Faithfulness (Object Specification) Evaluation
We conduct a quantitative test on the object specification ability of the heat maps. A faithful heat map should highlight the important context on the image, which shows the ability of object specification. Deletion replaces input image pixels by random values step-by-step using the ordering of the heatmap (most important first), then measures the score drop of the predicted confidence (in percentage). Insertion is the reverse operation of Deletion.
ODAM has the fastest performance drop and largest performance increase for Deletion and Insertion, which shows that the regions highlighted in our heat maps have larger effects on the detector predictions, as compared to other methods.
Localization (Object Discrimination) Evaluation
Next we conduct evaluation of object discrimination via localization performance from the heat map.

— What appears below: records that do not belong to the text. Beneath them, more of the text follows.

(* ===== verification/Cli.v ===== *)
(** * The command line

    cmd/internal/cli (target.go, headers.go, flags.go, ctx.go, serve.go,
    output.go), cmd/internal/grpcrefl (parse.go, reflect.go, invoke.go), the
    calls of cmd/subcmds/grpc.go and the proxy of cmd/distro/http_proxy.go.
    [url.Parse], files, certificates, the reflection service and the network
    are parameters; the flags of a command are given as the values read from
    them. *)
From S2P Require Import Prelude Errors NetAddr NetText Wire Http2Frames TcpClient HttpText.

(** ** cmd/internal/cli *)
Module Cli.

(** *** target.go *)

Record Target := mkTarget { t_Scheme : bytes; t_Host : bytes; t_Port : Z; t_Path : bytes; t_Raw : bytes }.

(** [net.JoinHostPort] *)
Definition JoinHostPort (host port : bytes) : bytes :=
  if bool_decide (58 ∈ host) || bool_decide (37 ∈ host)
  then str "[" ++ host ++ str "]:" ++ port else host ++ str ":" ++ port.

Definition HostPort (t : Target) : bytes :=
  if t_Port t =? 0 then t_Host t else JoinHostPort (t_Host t) (FormatInt (t_Port t)).

Definition defaultPort (scheme : bytes) : Z :=
  let s := ToLower scheme in
  if bool_decide (s ∈ [str "http"; str "ws"]) then 80
  else if bool_decide (s ∈ [str "https"; str "wss"]) then 443
  else if bool_decide (s = str "grpc") then 50051
  else 0.

(** What ParseTarget reads of a parsed URL: [Hostname()] and [Port()] too. *)
Record parsed_url := mkParsed { u : ReqURL; u_Hostname : bytes; u_Port : bytes }.

Definition ParseTarget (url_Parse : bytes → parsed_url + error) (raw : bytes) : Target + error :=
  let raw := TrimSpace raw in
  if bool_decide (raw = []) then inr (Errorf "empty target" None)
  else if Contains raw (str "://") then
    match url_Parse raw with
    | inr err => inr (Errorf "parse url" (Some err))
    | inl p =>
        if bool_decide (URLHost (u p) = []) then inr (Errorf "url missing host" None)
        else
          let path := if bool_decide (RequestURI (u p) = str "/") then [] else RequestURI (u p) in
          match u_Port p with
          | [] => inl (mkTarget (Scheme (u p)) (u_Hostname p) (defaultPort (Scheme (u p))) path raw)
          | port =>
              match Atoi port with
              | None => inr (Errorf "invalid port" None)
              | Some n => inl (mkTarget (Scheme (u p)) (u_Hostname p) n path raw)
              end
          end
    end
  else
    match SplitHostPort raw with
    | (_, _, Some _) => inl (mkTarget [] raw 0 [] raw)
    | (host, port, None) =>
        match Atoi port with
        | None => inr (Errorf "invalid port" None)
        | Some n => inl (mkTarget [] host n [] raw)
        end
    end.

(** *** headers.go *)

(** [strings.Cut] at a colon. *)
Definition Cut (s : bytes) : option (bytes * bytes) :=
  match IndexByte 58 s with Some i => Some (take i s, drop (S i) s) | None => None end.

Definition ParseHeaders (raw : list bytes) : Header :=
  foldl (λ h item, match Cut item with
                   | Some (k, v) => Header_Add h (TrimSpace k) (TrimSpace v)
                   | None => h
                   end) ∅ raw.

(** *** flags.go and ctx.go *)

(** [changed]: the flag is on the command line; [value]: its value, or the
    error of reading it. *)
Definition Timeout (changed : bool) (value : Z + error) (def : Z) : Z :=
  if negb changed then def else match value with inr _ => def | inl d => d end.

(** The timeout under which the command runs; [None]: only signals end it. *)
Definition RunContext (changed : bool) (value : Z + error) (def : Z) : option Z :=
  let timeout := Timeout changed value def in
  if timeout <=? 0 then None else Some timeout.
(* ===== verification/Flags.v ===== *)
(** * The command line of netool and the harness that tests it

    - cmd/internal/cli (flags.go, port.go, register.go, output.go), cmd/base and the
      [init] functions of cmd/distro and cmd/subcmds: the tree of commands and the
      flags that are registered on them;
    - cmd/internal/cmdtest/harness.go: running a command in a test, and the reset of
      flags and contexts in front of it.

    The flags and commands are objects of pflag and cobra; the model has what the
    code registers, and for the harness the fields it reads and writes. *)
From S2P Require Import Prelude Errors Bytespool IO NetAddr NetText HttpText Config Cli.

(** ** Flags and commands *)
#[local] Set Warnings "-register-all".
Module Flags.

Inductive kind := KBool | KString | KInt | KInt64 | KDuration | KStringSlice | KStringArray.

#[global] Instance kind_eq_dec : EqDecision kind.
Proof. solve_decision. Defined.

(** A registration: the method, the name, the shorthand (empty: none) and the
    default as text. *)
Record flag := mkFlag { f_kind : kind; f_name : bytes; f_short : bytes; f_def : bytes }.

(** A command: its name (the first word of [Use]), its persistent and its own
    flags, its children. *)
Inductive command := Command (name : bytes) (persistent flags : list flag) (children : list command).

Definition c_name (c : command) := let 'Command n _ _ _ := c in n.
Definition c_flags (c : command) := let 'Command _ _ f _ := c in f.
Definition c_persistent (c : command) := let 'Command _ p _ _ := c in p.
Definition c_children (c : command) := let 'Command _ _ _ ch := c in ch.

(** [cmd.Flags().XxxP(name, short, def, usage)] *)
Definition add_flag (f : flag) (c : command) : command := let 'Command n p fs ch := c in Command n p (fs ++ [f]) ch.
Definition add_persistent (f : flag) (c : command) : command := let 'Command n p fs ch := c in Command n (p ++ [f]) fs ch.

(** cli.Register: [parent.AddCommand(children...)] *)
Definition Register (parent : command) (children : list command) : command :=
  let 'Command n p fs ch := parent in Command n p fs (ch ++ children).

Definition FlagVerbose := str "verbose".
Definition FlagOutput := str "output".
Definition FlagTimeout := str "timeout".
Definition FlagLogFormat := str "log-format".
Definition FlagPort := str "port".
Definition LogFormatText := str "text".
Definition LogFormatJSON := str "json".

Definition AddPort (def : Z) (c : command) : command := add_flag (mkFlag KInt FlagPort (str "p") (Itoa def)) c.

(** [def] as the text of the duration. *)
Definition AddTimeout (def : bytes) (c : command) : command := add_flag (mkFlag KDuration FlagTimeout [] def) c.

Definition tls_flags : list flag :=
  [mkFlag KBool (str "insecure") [] (str "false"); mkFlag KString (str "tls-ca") [] []; mkFlag KString (str "tls-cert") [] [];
   mkFlag KString (str "tls-key") [] []; mkFlag KString (str "tls-server-name") [] []].
Definition AddTLS (c : command) : command := foldl (λ c f, add_flag f c) c tls_flags.

(** ** The commands *)

Definition no_flags (name : string) : command := Command (str name) [] [] [].
Definition with_flags (fs : list flag) (c : command) : command := foldl (λ c f, add_flag f c) c fs.

Definition String' (name short def : string) := mkFlag KString (str name) (str short) (str def).
Definition Bool' (name short : string) := mkFlag KBool (str name) (str short) (str "false").

(** cmd/distro *)
Definition devtoolCmd := AddPort 8080 (no_flags "devtool").
Definition discoveryCmd := with_flags
  [String' "endpoints" "" "127.0.0.1:2379"; String' "naming-type" "t" "etcd"; String' "env-name" "e" "live";
   String' "service" "s" ""; String' "group" "g" "default"; Bool' "watch" "w"] (no_flags "discovery").
Definition echoServiceCmd := AddPort 8080 (no_flags "echoservice").
Definition fileServerCmd := with_flags [String' "dir" "d" "."] (AddPort 8080 (no_flags "fileserver")).
Definition httpProxyCmd := AddPort 8080 (no_flags "httpproxy").
Definition registryCmd := with_flags
  [String' "endpoints" "" "127.0.0.1:2379"; String' "naming-type" "t" "etcd"; String' "env-name" "e" "live";
   String' "service" "s" ""; String' "address" "a" ""] (no_flags "registry").
(* ===== verification/Keys.v ===== *)
(** * Keys and signatures

    crypto/keygen/curve25519.go, authenticate/signature/signature.go,
    uuid/rand_string.go and the commands on them: cmd/subcmds/keygen.go,
    signature.go, rand.go and uuid.go.  Of the standard library:
    [encoding/base64] (with padding and without) and [crypto/hmac] with
    [crypto/sha256] (FIPS 198-1 and 180-4).  [golang.org/x/crypto/curve25519] is
    a parameter; random sources are arguments. *)
From S2P Require Import Prelude Errors Wire NetAddr NetText Uuid TcpClient HttpText Cli.

(** ** encoding/base64 *)
Module Base64.

(** The encodings in use: [StdEncoding] (padded) and [RawURLEncoding]. *)
Inductive Encoding := StdEncoding | RawURLEncoding.

Definition letters : bytes := str "ABCDEFGHIJKLMNOPQRSTUVWXYZabcdefghijklmnopqrstuvwxyz0123456789".
Definition alphabet (e : Encoding) : bytes :=
  letters ++ match e with StdEncoding => str "+/" | RawURLEncoding => str "-_" end.
Definition padded (e : Encoding) : bool := match e with StdEncoding => true | RawURLEncoding => false end.
Definition pad (e : Encoding) (n : nat) : bytes := if padded e then replicate n 61 else [].

(** The character of a 6-bit value, and the value of a character ([decodeMap]). *)
Definition char (e : Encoding) (v : Z) : Z := nth (Z.to_nat (Z.land v 63)) (alphabet e) 0.
Definition value (e : Encoding) (c : Z) : option Z := (λ p, Z.of_nat p.1) <$> list_find (eq c) (alphabet e).

Fixpoint EncodeToString (e : Encoding) (src : bytes) : bytes :=
  match src with
  | [] => []
  | [a] =>
      let val := Z.shiftl a 16 in
      [char e (Z.shiftr val 18); char e (Z.shiftr val 12)] ++ pad e 2
  | [a; b] =>
      let val := Z.lor (Z.shiftl a 16) (Z.shiftl b 8) in
      [char e (Z.shiftr val 18); char e (Z.shiftr val 12); char e (Z.shiftr val 6)] ++ pad e 1
  | a :: b :: c :: src' =>
      let val := Z.lor (Z.shiftl a 16) (Z.lor (Z.shiftl b 8) c) in
      [char e (Z.shiftr val 18); char e (Z.shiftr val 12); char e (Z.shiftr val 6); char e val] ++
      EncodeToString e src'
  end.

Definition EncodedLen (e : Encoding) (n : Z) : Z :=
  if padded e then (n + 2) / 3 * 4 else n / 3 * 4 + (n mod 3 * 8 + 5) / 6.

(** The bytes of a quantum of four 6-bit values; [n] of them are meant. *)
Definition quantum (n : nat) (a b c d : Z) : bytes :=
  let val := Z.lor (Z.shiftl a 18) (Z.lor (Z.shiftl b 12) (Z.lor (Z.shiftl c 6) d)) in
  take n [u8 (Z.shiftr val 16); u8 (Z.shiftr val 8); u8 val].

Definition CorruptInputError : error := Errorf "illegal base64 data" None.
Definition corrupt : bytes + error := inr CorruptInputError.

(** [decodeQuantum], again and again; line ends have been taken out.  The last
    quantum has padding, exactly to four characters, or none. *)
Fixpoint decode (e : Encoding) (src : bytes) : bytes + error :=
  match src with
  | [] => inl []
  | c0 :: c1 :: src' =>
      match value e c0, value e c1 with
      | Some a, Some b =>
          match src' with
          | [] => if padded e then corrupt else inl (quantum 1 a b 0 0)
          | c2 :: src' =>
              match value e c2 with
              | None =>
                  if padded e && (c2 =? 61)
                  then match src' with [c3] => if c3 =? 61 then inl (quantum 1 a b 0 0) else corrupt | _ => corrupt end
                  else corrupt
              | Some c =>
                  match src' with
                  | [] => if padded e then corrupt else inl (quantum 2 a b c 0)
                  | c3 :: src' =>
                      match value e c3 with
                      | None =>
                          if padded e && (c3 =? 61)
                          then match src' with [] => inl (quantum 2 a b c 0) | _ => corrupt end
                          else corrupt
                      | Some d => match decode e src' with
                                  | inl rest => inl (quantum 3 a b c d ++ rest)
                                  | inr err => inr err
                                  end
                      end
                  end
              end
          end
      | _, _ => corrupt
      end
  | [_] => corrupt
  end.

(** Line ends are skipped wherever they are. *)
Definition is_newline (c : Z) : bool := (c =? 10) || (c =? 13).
Definition DecodeString (e : Encoding) (s : bytes) : bytes + error := decode e (filter (λ c, is_newline c = false) s).
End Base64.

(** ** crypto/sha256 and crypto/hmac *)
Module Sha256.

Definition rotr (n x : Z) : Z := Z.lor (Z.shiftr x n) (u32 (Z.shiftl x (32 - n))).
Definition not32 (x : Z) : Z := Z.lxor x (2 ^ 32 - 1).

Definition primes : list Z :=
  [2; 3; 5; 7; 11; 13; 17; 19; 23; 29; 31; 37; 41; 43; 47; 53; 59; 61; 67; 71; 73; 79; 83; 89; 97; 101; 103; 107;
   109; 113; 127; 131; 137; 139; 149; 151; 157; 163; 167; 173; 179; 181; 191; 193; 197; 199; 211; 223; 227; 229;
   233; 239; 241; 251; 257; 263; 269; 271; 277; 281; 283; 293; 307; 311].

(** The integer cube root, from the highest of [n] bits down. *)
Fixpoint cbrt (n : nat) (x root : Z) : Z :=
  match n with
  | O => root
  | S n' => let r := root + 2 ^ Z.of_nat n' in cbrt n' x (if r * r * r <=? x then r else root)
  end.

(** The first 32 bits of the fractional parts of the roots of the primes. *)
Definition round_constants : list Z :=
  Eval vm_compute in (λ p, u32 (cbrt 40 (p * 2 ^ 96) 0)) <$> primes.
Definition initial_hash : list Z :=
  Eval vm_compute in (λ p, u32 (Z.sqrt (p * 2 ^ 64))) <$> take 8 primes.

(** The message schedule, newest word first. *)
Fixpoint schedule (n : nat) (ws : list Z) : list Z :=
  match n with
  | O => ws
  | S n' =>
      let w i := nth i ws 0 in
      let w15 := w 14%nat in
      let w2 := w 1%nat in
      let s0 := Z.lxor (rotr 7 w15) (Z.lxor (rotr 18 w15) (Z.shiftr w15 3)) in
      let s1 := Z.lxor (rotr 17 w2) (Z.lxor (rotr 19 w2) (Z.shiftr w2 10)) in
      schedule n' (u32 (w 15%nat + s0 + w 6%nat + s1) :: ws)
  end.

Record vars := mkVars { va : Z; vb : Z; vc : Z; vd : Z; ve : Z; vf : Z; vg : Z; vh : Z }.

Definition round (s : vars) (kw : Z * Z) : vars :=
  let e := ve s in
  let a := va s in
  let s1 := Z.lxor (rotr 6 e) (Z.lxor (rotr 11 e) (rotr 25 e)) in
  let ch := Z.lxor (Z.land e (vf s)) (Z.land (not32 e) (vg s)) in
  let t1 := u32 (vh s + s1 + ch + kw.1 + kw.2) in
  let s0 := Z.lxor (rotr 2 a) (Z.lxor (rotr 13 a) (rotr 22 a)) in
  let maj := Z.lxor (Z.land a (vb s)) (Z.lxor (Z.land a (vc s)) (Z.land (vb s) (vc s))) in
  mkVars (u32 (t1 + u32 (s0 + maj))) a (vb s) (vc s) (u32 (vd s + t1)) e (vf s) (vg s).

Definition block (h : vars) (ws : list Z) : vars :=
  let s := foldl round h (zip round_constants (reverse (schedule 48 (reverse ws)))) in
  mkVars (u32 (va h + va s)) (u32 (vb h + vb s)) (u32 (vc h + vc s)) (u32 (vd h + vd s))
         (u32 (ve h + ve s)) (u32 (vf h + vf s)) (u32 (vg h + vg s)) (u32 (vh h + vh s)).

Fixpoint blocks (n : nat) (h : vars) (ws : list Z) : vars :=
  match n with
  | O => h
  | S n' => blocks n' (block h (take 16 ws)) (drop 16 ws)
  end.

Definition initial : vars :=
  let w i := nth i initial_hash 0 in mkVars (w 0%nat) (w 1%nat) (w 2%nat) (w 3%nat) (w 4%nat) (w 5%nat) (w 6%nat) (w 7%nat).

Definition Sum256 (msg : bytes) : bytes :=
  let ws := Sha1.words (Sha1.pad msg) in
  let h := blocks (length ws / 16) initial ws in
  [va h; vb h; vc h; vd h; ve h; vf h; vg h; vh h] ≫= be_PutUint32.

(** The key, hashed when it is longer than a block, filled with zeros. *)
Definition block_key (key : bytes) : bytes :=
  let k := if 64 <? zlen key then Sum256 key else key in k ++ replicate (64 - length k) 0.

(** [hmac.New(sha256.New, key)], [Write(msg)], [Sum(nil)] *)
Definition Hmac (key msg : bytes) : bytes :=
  let k := block_key key in
  Sum256 ((Z.lxor 92 <$> k) ++ Sum256 ((Z.lxor 54 <$> k) ++ msg)).
End Sha256.

(** ** authenticate/signature *)
Module Signature.

(** [hash.Hash.Write] never returns an error, so [Sign] does not either. *)
Definition Sign (payload key : bytes) : bytes * option error :=
  let hmacSum := Sha256.Hmac key payload in
  (Base64.EncodeToString Base64.StdEncoding hmacSum, None).

Definition VerifySignature (payload key signature : bytes) : bool :=
  match Sign payload key with
  | (targetSignature, None) => bool_decide (signature = targetSignature)
  | (_, Some _) => false
  end.

(** *** cmd/subcmds/signature.go *)

(** [k], [i]: the flags [--key] and [--input]. *)
Definition readKeyAndInput (k i : bytes) : bytes * bytes + error :=
  match Base64.DecodeString Base64.StdEncoding k with
  | inr err => inr (Errorf "invalid key" (Some err))
  | inl key =>
      match Base64.DecodeString Base64.StdEncoding i with
      | inr err => inr (Errorf "invalid input" (Some err))
      | inl input => inl (key, input)
      end
  end.

Definition signatureCmd (format k i : bytes) : Cli.printed + error :=
  match readKeyAndInput k i with
  | inr err => inr err
  | inl (key, input) =>
      match Sign input key with
      | (_, Some err) => inr (Errorf "sign" (Some err))
      | (sign, None) =>
          inl (Cli.emit format [(str "signature", Cli.JString sign)] (str "sign result: " ++ sign ++ [10]))
      end
  end.

(** [s]: the flag [--signature]. *)
Definition signatureVerifyCmd (format k i s : bytes) : Cli.printed + error :=
  match readKeyAndInput k i with
  | inr err => inr err
  | inl (key, input) =>
      match Base64.DecodeString Base64.StdEncoding s with
      | inr err => inr (Errorf "invalid signature" (Some err))
      | inl sign =>
          let ok := VerifySignature input key sign in
          inl (Cli.emit format [(str "valid", Cli.JBool ok)]
                 (str "verify result: " ++ (if ok then str "true" else str "false") ++ [10]))
      end
  end.
End Signature.

(** ** crypto/keygen *)
Module Keygen.

Inductive Encoding := RawURL | Std.

Definition resolve (e : Encoding) : Base64.Encoding :=
  match e with Std => Base64.StdEncoding | RawURL => Base64.RawURLEncoding end.

Record KeyPair := mkKeyPair { Private : bytes; Public : bytes }.

Definition Encode (k : KeyPair) (enc : Encoding) : bytes * bytes :=
  let e := resolve enc in (Base64.EncodeToString e (Private k), Base64.EncodeToString e (Public k)).

Definition ScalarSize : Z := 32.

(** [priv[i] = f(priv[i])] *)
Definition update (i : nat) (f : Z → Z) (l : bytes) : bytes := alter f i l.

Definition clamp (priv : bytes) : bytes :=
  let priv := update 0 (λ b, Z.land b 248) priv in
  let priv := update 31 (λ b, Z.land b 127) priv in
  update 31 (λ b, Z.lor b 64) priv.

Section Generate.
(** [random n]: what [rand.Read] stores in a slice of [n] bytes, or its error;
    [X25519] of golang.org/x/crypto. *)
Context (random : Z → bytes + error) (X25519 : bytes → bytes → bytes + error) (Basepoint : bytes).

Definition decodeOrGenerate (enc : Encoding) (inputBase64 : bytes) : bytes + error :=
  if 0 <? zlen inputBase64 then
    match Base64.DecodeString (resolve enc) inputBase64 with
    | inr err => inr (Errorf "decode private key" (Some err))
    | inl decoded =>
        if negb (zlen decoded =? ScalarSize) then inr (Errorf "invalid private key length" None) else inl decoded
    end
  else
    match random ScalarSize with
    | inr err => inr (Errorf "read random bytes" (Some err))
    | inl priv => inl (clamp priv)
    end.

Definition GenerateCurve25519 (enc : Encoding) (inputBase64 : bytes) : KeyPair + error :=
  match decodeOrGenerate enc inputBase64 with
  | inr err => inr err
  | inl priv =>
      match X25519 priv Basepoint with
      | inr err => inr (Errorf "derive public key" (Some err))
      | inl pub => inl (mkKeyPair priv pub)
      end
  end.

(** *** cmd/subcmds/keygen.go *)

Definition emitKeyPair (format : bytes) (enc : Encoding) (input : bytes) : Cli.printed + error :=
  match GenerateCurve25519 enc input with
  | inr err => inr err
  | inl kp =>
      let '(priv, pub) := Encode kp enc in
      inl (Cli.emit format [(str "private", Cli.JString priv); (str "public", Cli.JString pub)]
             (str "Private key: " ++ priv ++ [10] ++ str "Public key: " ++ pub ++ [10]))
  end.

Definition x25519Cmd (format : bytes) (std : bool) (input : bytes) : Cli.printed + error :=
  emitKeyPair format (if std then Std else RawURL) input.

Definition wgCmd (format input : bytes) : Cli.printed + error := emitKeyPair format Std input.
End Generate.
End Keygen.

(** ** uuid/rand_string.go, cmd/subcmds/rand.go and uuid.go *)
Module RandCmds.

Definition letterBytes : bytes := str "abcdefghijklmnopqrstuvwxyzABCDEFGHIJKLMNOPQRSTUVWXYZ0123456789".

(** [Intn i]: what the [i]-th call of [rand.Intn(len(letterBytes))] returns. *)
Definition GenerateRandomString (Intn : nat → Z) (n : Z) : bytes :=
  (λ i, nth (Z.to_nat (Intn i)) letterBytes 0) <$> seq 0 (Z.to_nat n).

Definition randStrCmd (Intn : nat → Z) (format : bytes) (n : Z) : Cli.printed + error :=
  if n <=? 0 then inr (Errorf "--num must be greater than 0" None)
  else
    let s := GenerateRandomString Intn n in
    inl (Cli.emit format [(str "value", Cli.JString s)] (s ++ [10])).

(** [random]: the bytes [uuid.New] reads; [spare]: what the array of the text
    holds behind it. *)
Definition uuidCmd (random : bytes) (spare : nat) (format input : bytes) : go (Cli.printed + error) :=
  let print u := inl (Cli.emit format [(str "uuid", Cli.JString (UUID_String u))] (UUID_String u ++ [10])) in
  if bool_decide (input = []) then Ret (print (uuid_New random))
  else if 30 <? zlen input then Ret (inr (Errorf "input must be within 30 bytes" None))
  else
    '(u, err) ← ParseString spare input;
    match err with
    | Some e => Ret (inr (Errorf "parse input" (Some e)))
    | None => Ret (print u)
    end.
End RandCmds.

We look at comparisons of Pointing Game (PG) accuracy with ground-truth bounding boxes or segmentation masks, energy-based PG (en-PG) with box or mask, Heat Map Compactness (Comp.), and Object Discrimination Index (ODI).
Both Grad-CAM and Grad-CAM++ perform poorly on both datasets since they do not generate instance-specific heat maps. ODAM yields significant improvements over D-RISE on all the metrics. Specifically, D-RISE cannot work well on CrowdHuman, which only contains one object category.
Finally we evaluate ODAM-NMS, which uses the object discrimination of ODAM-train to remove duplicate detections.
The results verify the object discrimination interpretation ability of ODAM with Odam-Train and demonstrate that the instance-level explanation for predictions can help improve NMS in crowd scenes.